Task requirements —
Filter the records below, keeping only lines with the string "Section".
[Listed records — start]
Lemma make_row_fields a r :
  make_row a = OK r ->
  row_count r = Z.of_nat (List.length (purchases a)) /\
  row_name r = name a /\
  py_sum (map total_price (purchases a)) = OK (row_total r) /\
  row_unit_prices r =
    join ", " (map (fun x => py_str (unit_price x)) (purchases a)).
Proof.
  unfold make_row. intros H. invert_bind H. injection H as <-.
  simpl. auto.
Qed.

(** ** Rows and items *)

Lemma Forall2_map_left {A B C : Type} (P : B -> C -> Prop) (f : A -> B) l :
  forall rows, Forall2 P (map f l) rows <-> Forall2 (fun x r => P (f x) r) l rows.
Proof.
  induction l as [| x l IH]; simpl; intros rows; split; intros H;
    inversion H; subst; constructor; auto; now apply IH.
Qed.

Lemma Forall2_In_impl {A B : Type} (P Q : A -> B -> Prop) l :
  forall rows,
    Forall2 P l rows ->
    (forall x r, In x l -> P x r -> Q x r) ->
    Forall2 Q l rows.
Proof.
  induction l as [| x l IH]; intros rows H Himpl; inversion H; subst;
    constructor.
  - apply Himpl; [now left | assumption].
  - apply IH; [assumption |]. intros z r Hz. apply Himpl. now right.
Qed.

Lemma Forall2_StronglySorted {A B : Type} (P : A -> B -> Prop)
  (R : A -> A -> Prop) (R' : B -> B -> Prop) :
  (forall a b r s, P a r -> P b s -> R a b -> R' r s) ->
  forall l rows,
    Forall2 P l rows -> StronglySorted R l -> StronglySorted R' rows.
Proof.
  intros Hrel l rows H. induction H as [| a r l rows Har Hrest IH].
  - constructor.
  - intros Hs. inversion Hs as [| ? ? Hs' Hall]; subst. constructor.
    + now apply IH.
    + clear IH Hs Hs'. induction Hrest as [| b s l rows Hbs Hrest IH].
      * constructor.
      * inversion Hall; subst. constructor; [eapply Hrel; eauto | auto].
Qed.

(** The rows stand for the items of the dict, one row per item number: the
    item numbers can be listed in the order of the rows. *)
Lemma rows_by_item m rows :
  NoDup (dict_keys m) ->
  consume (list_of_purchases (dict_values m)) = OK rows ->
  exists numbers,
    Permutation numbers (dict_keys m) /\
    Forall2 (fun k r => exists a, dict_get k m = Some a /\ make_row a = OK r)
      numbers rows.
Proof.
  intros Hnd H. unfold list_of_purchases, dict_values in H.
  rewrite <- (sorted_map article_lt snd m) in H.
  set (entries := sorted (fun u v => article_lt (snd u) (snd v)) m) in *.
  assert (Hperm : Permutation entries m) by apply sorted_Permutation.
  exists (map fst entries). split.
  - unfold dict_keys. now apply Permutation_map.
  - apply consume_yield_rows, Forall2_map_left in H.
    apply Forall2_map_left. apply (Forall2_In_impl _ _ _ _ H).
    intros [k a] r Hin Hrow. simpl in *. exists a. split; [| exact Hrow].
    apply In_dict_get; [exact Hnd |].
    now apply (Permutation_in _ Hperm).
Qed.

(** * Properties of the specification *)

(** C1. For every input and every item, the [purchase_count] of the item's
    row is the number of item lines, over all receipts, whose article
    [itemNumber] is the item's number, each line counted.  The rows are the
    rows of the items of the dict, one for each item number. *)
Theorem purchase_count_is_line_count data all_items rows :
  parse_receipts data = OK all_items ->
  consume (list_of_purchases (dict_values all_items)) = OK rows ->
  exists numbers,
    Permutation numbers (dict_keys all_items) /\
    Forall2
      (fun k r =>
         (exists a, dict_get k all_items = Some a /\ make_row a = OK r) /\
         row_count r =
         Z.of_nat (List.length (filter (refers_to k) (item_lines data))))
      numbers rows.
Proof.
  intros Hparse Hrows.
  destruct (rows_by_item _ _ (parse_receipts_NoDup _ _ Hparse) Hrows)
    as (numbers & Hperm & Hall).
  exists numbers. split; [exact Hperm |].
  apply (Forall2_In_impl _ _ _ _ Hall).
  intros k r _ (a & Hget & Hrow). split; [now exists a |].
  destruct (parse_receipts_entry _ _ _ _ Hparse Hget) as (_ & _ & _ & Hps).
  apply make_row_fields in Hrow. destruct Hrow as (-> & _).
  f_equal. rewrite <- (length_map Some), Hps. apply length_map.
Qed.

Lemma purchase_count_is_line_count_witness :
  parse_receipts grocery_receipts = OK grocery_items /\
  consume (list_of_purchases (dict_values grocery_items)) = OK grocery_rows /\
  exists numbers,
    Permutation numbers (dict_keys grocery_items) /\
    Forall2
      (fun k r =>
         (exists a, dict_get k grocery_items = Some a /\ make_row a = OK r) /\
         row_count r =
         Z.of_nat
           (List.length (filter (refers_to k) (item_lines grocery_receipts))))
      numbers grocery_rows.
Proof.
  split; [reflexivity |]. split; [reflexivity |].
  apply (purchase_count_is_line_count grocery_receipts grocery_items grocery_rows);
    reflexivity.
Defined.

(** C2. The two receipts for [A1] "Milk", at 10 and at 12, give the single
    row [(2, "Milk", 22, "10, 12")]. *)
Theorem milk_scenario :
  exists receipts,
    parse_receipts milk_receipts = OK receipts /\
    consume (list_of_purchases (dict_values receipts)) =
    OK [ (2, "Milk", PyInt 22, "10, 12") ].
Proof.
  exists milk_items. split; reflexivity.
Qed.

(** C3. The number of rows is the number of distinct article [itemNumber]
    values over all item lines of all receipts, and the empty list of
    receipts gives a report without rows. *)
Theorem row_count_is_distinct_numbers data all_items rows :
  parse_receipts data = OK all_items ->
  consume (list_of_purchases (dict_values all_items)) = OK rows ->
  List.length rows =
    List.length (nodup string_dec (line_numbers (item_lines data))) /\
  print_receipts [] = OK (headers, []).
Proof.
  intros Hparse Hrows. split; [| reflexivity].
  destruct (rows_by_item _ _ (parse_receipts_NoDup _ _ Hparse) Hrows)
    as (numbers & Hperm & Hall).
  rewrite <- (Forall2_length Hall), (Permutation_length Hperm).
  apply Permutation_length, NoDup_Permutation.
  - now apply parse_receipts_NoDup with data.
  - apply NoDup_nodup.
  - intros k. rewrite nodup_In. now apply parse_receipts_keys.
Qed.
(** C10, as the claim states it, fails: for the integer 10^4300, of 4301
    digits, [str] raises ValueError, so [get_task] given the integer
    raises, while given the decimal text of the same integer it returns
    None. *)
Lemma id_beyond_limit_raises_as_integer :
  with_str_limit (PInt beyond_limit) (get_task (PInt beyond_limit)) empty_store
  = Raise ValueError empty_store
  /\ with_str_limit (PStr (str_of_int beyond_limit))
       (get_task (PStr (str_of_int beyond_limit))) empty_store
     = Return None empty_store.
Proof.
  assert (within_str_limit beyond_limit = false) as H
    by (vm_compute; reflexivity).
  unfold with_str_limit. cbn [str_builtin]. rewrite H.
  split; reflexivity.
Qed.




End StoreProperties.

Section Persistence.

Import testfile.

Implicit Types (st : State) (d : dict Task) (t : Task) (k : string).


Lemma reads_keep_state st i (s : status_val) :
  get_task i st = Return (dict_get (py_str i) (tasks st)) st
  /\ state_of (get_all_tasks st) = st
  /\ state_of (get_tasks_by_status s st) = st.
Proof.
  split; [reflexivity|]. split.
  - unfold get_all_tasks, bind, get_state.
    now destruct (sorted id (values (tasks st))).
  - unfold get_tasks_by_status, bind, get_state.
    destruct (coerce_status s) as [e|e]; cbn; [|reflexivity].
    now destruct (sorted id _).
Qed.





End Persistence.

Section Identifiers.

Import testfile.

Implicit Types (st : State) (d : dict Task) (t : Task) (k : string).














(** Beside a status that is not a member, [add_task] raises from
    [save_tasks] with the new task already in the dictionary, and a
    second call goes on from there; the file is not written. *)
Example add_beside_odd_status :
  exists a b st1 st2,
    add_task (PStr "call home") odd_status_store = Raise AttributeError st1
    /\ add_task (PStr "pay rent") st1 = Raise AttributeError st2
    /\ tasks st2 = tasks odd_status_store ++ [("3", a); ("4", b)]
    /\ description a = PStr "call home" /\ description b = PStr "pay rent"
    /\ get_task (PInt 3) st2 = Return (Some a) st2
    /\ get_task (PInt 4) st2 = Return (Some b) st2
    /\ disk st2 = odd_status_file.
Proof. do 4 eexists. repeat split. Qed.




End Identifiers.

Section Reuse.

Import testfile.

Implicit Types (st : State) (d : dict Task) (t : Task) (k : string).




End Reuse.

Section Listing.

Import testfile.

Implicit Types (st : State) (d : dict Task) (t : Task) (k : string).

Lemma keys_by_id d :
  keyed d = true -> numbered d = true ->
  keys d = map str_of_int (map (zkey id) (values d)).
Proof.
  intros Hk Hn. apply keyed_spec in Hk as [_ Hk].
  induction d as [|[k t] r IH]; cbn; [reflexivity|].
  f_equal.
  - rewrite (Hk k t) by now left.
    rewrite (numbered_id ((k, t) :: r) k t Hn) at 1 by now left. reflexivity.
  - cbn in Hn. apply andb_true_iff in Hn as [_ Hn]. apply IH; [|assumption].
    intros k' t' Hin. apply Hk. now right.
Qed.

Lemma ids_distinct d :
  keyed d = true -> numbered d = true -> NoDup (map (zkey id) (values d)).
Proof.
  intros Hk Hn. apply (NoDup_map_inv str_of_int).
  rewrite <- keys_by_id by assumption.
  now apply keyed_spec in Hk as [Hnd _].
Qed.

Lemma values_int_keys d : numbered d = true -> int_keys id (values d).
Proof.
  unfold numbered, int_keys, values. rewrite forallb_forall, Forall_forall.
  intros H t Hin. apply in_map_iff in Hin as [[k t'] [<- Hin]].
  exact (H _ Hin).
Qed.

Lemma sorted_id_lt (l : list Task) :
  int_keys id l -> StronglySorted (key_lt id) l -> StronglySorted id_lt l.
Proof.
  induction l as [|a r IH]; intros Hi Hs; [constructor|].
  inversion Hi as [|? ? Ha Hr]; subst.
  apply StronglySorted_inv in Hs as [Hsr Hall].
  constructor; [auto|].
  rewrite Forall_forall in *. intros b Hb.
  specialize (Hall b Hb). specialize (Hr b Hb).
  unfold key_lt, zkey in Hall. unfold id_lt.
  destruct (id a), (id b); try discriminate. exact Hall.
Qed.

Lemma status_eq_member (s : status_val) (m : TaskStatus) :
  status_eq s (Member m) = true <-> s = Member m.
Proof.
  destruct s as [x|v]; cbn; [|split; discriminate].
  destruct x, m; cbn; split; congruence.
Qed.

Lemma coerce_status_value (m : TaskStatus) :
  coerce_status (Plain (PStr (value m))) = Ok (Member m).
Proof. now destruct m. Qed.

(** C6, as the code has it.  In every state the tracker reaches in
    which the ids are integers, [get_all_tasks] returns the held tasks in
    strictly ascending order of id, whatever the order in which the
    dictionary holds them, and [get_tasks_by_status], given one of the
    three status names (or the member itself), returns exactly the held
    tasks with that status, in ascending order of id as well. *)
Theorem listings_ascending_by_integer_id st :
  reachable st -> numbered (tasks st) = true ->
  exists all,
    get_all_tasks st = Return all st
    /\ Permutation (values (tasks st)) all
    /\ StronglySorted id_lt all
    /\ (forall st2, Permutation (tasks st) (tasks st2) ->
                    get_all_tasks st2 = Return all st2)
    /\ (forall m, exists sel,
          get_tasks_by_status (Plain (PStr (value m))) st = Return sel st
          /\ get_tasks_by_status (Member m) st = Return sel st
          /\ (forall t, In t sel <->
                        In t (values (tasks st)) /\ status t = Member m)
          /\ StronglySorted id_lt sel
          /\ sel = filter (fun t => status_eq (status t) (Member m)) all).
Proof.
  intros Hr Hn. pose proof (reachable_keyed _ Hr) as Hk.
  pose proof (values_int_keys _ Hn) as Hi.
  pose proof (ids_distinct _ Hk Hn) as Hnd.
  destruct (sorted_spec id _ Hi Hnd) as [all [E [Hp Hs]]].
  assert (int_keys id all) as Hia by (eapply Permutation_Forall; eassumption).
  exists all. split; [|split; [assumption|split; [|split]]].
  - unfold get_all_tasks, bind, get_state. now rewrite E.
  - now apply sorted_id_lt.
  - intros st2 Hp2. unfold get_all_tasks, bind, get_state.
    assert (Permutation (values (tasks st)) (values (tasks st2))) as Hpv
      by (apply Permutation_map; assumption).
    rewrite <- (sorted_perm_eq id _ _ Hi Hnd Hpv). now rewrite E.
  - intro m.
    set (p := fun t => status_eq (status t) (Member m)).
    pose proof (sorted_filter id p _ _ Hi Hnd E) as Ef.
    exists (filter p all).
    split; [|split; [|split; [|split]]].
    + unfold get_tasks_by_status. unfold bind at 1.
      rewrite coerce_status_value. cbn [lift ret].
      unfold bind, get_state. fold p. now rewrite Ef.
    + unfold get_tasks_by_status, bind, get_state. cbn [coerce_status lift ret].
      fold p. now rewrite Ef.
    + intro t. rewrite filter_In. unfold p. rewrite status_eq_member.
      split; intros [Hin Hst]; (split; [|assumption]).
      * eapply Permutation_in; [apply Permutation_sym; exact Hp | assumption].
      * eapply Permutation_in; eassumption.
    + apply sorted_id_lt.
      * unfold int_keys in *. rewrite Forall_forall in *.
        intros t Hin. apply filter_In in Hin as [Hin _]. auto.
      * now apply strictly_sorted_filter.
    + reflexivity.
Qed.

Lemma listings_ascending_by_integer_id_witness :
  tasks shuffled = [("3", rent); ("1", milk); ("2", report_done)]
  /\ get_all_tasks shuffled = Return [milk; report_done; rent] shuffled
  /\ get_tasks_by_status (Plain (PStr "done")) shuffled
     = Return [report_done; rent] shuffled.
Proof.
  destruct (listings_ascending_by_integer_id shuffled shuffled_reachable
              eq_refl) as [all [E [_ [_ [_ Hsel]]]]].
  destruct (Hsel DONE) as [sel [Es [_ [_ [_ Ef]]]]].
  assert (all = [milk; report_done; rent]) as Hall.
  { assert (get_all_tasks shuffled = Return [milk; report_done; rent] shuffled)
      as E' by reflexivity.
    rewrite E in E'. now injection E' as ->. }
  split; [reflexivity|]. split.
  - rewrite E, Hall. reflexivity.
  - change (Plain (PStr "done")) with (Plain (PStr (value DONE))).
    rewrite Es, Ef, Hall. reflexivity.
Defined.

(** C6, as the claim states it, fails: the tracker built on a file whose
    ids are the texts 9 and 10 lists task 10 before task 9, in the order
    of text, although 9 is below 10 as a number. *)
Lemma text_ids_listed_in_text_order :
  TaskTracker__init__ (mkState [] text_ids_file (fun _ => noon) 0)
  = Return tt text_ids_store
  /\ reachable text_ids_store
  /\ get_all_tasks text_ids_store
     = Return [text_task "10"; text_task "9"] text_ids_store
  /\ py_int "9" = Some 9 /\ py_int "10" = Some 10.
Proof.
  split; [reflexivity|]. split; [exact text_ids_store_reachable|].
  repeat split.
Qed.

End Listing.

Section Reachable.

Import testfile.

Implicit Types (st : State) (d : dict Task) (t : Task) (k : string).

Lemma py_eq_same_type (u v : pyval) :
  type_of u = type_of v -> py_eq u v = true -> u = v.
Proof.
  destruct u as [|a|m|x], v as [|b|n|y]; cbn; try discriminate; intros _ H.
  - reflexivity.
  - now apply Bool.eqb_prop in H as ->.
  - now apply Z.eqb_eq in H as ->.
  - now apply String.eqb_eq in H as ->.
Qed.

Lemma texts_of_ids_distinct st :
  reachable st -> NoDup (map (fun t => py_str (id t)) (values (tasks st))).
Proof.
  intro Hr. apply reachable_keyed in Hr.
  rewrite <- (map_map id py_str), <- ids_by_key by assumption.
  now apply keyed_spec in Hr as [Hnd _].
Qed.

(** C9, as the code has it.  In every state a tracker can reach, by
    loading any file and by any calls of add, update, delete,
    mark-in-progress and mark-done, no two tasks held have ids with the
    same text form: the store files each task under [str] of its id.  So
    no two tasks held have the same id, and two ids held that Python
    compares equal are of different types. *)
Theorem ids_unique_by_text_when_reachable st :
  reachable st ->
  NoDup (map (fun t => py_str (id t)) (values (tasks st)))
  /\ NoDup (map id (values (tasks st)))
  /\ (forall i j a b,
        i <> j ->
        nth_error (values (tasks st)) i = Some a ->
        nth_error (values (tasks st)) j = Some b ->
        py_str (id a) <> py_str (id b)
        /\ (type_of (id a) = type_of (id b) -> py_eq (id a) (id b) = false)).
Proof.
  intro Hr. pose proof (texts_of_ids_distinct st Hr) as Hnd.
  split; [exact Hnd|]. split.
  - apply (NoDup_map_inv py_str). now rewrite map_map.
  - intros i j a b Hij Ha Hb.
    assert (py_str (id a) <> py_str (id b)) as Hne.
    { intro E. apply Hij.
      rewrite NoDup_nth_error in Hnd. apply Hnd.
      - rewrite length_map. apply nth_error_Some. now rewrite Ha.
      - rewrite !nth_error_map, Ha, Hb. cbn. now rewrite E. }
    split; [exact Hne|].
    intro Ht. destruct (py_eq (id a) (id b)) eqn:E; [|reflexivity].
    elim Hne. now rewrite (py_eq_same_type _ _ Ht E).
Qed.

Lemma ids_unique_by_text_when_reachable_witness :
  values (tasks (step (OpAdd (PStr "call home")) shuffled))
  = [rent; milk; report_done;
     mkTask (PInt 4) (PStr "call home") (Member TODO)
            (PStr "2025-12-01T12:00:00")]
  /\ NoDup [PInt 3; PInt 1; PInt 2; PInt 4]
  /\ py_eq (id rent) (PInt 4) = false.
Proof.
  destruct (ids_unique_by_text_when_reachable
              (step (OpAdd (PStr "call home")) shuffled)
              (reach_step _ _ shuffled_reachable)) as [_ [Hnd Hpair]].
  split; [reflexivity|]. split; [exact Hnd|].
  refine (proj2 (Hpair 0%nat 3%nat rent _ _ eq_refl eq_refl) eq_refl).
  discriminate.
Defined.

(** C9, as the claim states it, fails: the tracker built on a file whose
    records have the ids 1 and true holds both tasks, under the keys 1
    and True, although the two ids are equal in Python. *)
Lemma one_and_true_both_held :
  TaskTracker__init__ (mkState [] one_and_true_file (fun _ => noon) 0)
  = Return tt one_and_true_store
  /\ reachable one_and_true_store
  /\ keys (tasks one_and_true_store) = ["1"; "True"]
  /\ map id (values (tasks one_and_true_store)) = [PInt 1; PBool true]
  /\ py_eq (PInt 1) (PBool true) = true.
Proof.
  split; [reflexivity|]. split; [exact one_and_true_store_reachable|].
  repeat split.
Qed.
[Listed records — finish]
Completed exercise —
Section Persistence.
Section Identifiers.
Section Reuse.
Section Listing.
Section Reachable.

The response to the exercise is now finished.